_What needs to be done_:
Of all the lines in the entries below, give again exactly those starting at the line containing "(** The loop of [mapNotificationsID]: [ids[i]" and ending at the line containing "(mapNotificationsID ns makeID).", both ends included, and no others.

*** Opening Records for this exercise ***

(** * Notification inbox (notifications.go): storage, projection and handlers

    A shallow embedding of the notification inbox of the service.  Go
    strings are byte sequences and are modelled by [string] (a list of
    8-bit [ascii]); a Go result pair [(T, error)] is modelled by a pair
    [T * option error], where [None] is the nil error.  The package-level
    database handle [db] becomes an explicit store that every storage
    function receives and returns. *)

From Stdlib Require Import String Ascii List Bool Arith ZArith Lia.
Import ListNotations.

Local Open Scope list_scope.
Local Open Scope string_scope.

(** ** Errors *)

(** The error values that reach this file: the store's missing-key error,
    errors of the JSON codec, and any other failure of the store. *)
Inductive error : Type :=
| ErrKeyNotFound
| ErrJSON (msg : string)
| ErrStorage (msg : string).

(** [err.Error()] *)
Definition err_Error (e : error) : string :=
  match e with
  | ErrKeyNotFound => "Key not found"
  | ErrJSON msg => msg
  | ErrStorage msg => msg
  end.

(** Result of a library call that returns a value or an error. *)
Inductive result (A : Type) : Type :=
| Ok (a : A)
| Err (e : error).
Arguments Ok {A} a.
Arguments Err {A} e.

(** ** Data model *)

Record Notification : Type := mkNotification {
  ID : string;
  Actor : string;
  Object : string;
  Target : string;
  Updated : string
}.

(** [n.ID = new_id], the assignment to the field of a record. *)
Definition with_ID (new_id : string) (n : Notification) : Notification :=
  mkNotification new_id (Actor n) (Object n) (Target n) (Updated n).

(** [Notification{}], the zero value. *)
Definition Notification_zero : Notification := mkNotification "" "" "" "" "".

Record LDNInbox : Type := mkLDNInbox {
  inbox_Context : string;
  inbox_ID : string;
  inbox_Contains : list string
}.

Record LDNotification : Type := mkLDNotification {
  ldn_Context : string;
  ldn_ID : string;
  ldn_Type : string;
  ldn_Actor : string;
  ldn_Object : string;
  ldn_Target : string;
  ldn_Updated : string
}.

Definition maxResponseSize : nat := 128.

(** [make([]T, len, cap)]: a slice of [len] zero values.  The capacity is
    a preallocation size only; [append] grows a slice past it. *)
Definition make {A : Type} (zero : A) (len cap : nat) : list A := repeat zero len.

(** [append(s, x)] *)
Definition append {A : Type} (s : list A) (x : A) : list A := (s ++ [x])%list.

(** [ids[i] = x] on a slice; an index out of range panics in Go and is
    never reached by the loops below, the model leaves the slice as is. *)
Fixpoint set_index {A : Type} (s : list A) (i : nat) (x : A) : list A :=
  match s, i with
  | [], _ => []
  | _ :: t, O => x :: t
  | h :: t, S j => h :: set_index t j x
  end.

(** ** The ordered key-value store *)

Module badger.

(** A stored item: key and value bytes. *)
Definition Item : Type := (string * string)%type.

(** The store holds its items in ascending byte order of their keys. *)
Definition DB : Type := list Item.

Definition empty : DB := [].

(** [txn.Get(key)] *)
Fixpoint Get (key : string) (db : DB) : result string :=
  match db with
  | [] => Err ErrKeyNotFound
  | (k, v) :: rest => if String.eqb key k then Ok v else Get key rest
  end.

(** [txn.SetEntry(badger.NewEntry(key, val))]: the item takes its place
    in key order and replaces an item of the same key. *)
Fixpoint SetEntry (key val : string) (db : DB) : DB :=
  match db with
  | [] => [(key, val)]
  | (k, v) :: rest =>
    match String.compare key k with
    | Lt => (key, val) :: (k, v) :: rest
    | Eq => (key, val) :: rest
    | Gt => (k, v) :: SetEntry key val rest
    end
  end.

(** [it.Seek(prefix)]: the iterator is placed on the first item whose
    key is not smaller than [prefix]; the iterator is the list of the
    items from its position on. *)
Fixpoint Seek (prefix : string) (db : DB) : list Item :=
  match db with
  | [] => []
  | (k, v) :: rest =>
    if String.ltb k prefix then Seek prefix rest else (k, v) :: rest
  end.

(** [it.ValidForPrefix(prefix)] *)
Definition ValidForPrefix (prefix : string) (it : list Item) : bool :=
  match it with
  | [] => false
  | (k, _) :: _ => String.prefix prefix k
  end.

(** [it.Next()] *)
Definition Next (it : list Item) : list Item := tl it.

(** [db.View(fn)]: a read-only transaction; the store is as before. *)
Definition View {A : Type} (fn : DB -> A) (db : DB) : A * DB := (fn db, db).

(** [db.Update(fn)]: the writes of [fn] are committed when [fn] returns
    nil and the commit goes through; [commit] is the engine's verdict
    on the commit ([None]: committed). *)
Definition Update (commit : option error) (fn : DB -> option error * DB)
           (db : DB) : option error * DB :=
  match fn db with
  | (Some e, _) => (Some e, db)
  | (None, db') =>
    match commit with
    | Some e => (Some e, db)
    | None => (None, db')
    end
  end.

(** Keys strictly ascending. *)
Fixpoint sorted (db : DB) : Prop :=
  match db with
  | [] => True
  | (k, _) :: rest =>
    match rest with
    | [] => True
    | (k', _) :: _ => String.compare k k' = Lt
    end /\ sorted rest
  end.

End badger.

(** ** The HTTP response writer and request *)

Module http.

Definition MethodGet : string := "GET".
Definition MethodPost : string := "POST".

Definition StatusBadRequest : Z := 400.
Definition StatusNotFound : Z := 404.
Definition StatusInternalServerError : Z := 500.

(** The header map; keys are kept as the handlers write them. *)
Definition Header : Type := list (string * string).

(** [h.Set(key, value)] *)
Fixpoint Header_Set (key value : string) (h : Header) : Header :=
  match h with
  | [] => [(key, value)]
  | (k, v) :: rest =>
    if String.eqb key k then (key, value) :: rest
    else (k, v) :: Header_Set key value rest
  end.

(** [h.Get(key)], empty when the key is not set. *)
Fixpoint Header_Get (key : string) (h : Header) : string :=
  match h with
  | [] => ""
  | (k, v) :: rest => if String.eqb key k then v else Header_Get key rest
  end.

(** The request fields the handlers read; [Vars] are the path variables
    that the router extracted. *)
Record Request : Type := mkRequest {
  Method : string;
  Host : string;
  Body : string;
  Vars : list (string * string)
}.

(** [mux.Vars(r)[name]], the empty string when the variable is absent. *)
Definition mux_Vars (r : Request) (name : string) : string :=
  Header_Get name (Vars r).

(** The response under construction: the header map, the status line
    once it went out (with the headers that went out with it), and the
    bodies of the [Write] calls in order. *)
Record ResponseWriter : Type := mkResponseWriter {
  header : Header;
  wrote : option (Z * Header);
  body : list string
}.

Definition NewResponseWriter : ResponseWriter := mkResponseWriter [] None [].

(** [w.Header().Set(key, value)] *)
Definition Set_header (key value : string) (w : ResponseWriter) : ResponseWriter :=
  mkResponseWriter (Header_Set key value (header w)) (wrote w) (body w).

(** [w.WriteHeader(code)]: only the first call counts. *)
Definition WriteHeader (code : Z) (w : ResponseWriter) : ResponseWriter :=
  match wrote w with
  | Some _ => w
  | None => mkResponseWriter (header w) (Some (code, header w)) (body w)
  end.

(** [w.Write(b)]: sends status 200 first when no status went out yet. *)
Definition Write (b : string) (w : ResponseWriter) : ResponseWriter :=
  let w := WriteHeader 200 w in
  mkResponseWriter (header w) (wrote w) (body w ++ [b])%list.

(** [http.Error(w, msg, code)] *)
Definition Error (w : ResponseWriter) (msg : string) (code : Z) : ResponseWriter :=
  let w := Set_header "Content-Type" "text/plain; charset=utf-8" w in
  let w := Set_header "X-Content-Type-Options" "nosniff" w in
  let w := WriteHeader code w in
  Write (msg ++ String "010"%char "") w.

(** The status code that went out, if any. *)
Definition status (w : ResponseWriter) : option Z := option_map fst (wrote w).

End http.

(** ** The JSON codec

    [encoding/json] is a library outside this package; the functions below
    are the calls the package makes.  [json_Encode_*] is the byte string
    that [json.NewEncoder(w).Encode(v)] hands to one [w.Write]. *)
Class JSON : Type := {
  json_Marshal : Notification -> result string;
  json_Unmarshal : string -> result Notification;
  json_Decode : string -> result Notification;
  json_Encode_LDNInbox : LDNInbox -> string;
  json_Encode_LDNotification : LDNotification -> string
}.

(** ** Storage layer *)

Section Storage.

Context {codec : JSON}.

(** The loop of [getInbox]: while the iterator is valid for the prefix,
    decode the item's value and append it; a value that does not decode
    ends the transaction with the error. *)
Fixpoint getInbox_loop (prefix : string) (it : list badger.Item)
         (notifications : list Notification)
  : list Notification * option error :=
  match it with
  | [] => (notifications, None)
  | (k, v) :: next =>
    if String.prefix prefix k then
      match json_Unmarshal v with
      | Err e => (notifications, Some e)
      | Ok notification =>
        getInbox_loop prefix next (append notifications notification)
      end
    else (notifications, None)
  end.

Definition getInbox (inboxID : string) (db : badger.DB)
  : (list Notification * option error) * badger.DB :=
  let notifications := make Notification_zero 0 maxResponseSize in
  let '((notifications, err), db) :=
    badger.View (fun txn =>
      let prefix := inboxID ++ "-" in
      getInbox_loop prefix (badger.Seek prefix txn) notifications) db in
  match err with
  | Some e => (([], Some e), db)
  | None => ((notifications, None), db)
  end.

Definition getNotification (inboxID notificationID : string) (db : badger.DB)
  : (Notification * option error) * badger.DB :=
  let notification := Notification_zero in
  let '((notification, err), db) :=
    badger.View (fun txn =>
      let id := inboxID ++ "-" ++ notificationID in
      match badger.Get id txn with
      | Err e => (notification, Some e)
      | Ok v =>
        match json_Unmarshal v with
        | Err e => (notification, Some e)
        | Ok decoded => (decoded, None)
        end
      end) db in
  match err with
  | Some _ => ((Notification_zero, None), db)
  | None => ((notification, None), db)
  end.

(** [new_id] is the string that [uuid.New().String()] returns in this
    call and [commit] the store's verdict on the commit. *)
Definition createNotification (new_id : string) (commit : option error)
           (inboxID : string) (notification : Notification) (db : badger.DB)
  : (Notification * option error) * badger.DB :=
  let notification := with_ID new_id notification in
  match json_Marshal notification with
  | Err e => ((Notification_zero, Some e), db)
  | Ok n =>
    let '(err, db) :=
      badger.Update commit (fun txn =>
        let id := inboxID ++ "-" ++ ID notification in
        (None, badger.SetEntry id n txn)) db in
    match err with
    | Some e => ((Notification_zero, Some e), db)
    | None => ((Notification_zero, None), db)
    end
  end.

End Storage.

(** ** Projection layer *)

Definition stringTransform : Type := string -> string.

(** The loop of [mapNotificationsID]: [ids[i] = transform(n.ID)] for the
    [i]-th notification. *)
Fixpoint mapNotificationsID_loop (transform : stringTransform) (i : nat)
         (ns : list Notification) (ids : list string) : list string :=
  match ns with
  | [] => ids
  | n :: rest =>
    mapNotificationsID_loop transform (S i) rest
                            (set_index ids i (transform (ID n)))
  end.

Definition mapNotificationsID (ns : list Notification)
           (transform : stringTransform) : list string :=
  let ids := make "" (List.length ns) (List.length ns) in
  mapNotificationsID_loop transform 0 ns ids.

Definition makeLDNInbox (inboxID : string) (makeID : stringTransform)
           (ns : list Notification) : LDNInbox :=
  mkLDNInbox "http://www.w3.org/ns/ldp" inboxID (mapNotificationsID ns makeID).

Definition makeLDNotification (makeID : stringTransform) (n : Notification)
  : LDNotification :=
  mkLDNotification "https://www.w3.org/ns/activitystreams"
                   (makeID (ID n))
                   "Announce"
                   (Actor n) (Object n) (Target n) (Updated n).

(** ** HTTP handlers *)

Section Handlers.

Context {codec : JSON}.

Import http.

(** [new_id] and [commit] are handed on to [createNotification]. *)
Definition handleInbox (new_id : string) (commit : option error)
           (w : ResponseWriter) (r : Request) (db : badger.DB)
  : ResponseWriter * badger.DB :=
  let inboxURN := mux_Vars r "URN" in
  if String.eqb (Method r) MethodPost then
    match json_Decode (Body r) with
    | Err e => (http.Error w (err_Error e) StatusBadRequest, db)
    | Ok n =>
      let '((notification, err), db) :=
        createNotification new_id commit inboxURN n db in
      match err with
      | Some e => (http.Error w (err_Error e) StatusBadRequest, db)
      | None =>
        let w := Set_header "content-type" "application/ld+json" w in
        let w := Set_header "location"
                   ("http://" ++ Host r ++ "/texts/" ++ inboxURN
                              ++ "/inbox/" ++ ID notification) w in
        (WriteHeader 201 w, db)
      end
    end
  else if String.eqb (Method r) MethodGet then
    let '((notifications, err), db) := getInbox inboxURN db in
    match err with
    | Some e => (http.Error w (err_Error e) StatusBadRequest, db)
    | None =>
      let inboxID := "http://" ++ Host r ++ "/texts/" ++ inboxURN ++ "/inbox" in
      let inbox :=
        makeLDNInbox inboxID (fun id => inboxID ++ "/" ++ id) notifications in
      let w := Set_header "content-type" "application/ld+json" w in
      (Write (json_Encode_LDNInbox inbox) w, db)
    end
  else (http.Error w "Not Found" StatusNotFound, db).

*** Closing Records for this exercise ***

_Response_:
(** The loop of [mapNotificationsID]: [ids[i] = transform(n.ID)] for the
    [i]-th notification. *)
Fixpoint mapNotificationsID_loop (transform : stringTransform) (i : nat)
         (ns : list Notification) (ids : list string) : list string :=
  match ns with
  | [] => ids
  | n :: rest =>
    mapNotificationsID_loop transform (S i) rest
                            (set_index ids i (transform (ID n)))
  end.

Definition mapNotificationsID (ns : list Notification)
           (transform : stringTransform) : list string :=
  let ids := make "" (List.length ns) (List.length ns) in
  mapNotificationsID_loop transform 0 ns ids.

Definition makeLDNInbox (inboxID : string) (makeID : stringTransform)
           (ns : list Notification) : LDNInbox :=
  mkLDNInbox "http://www.w3.org/ns/ldp" inboxID (mapNotificationsID ns makeID).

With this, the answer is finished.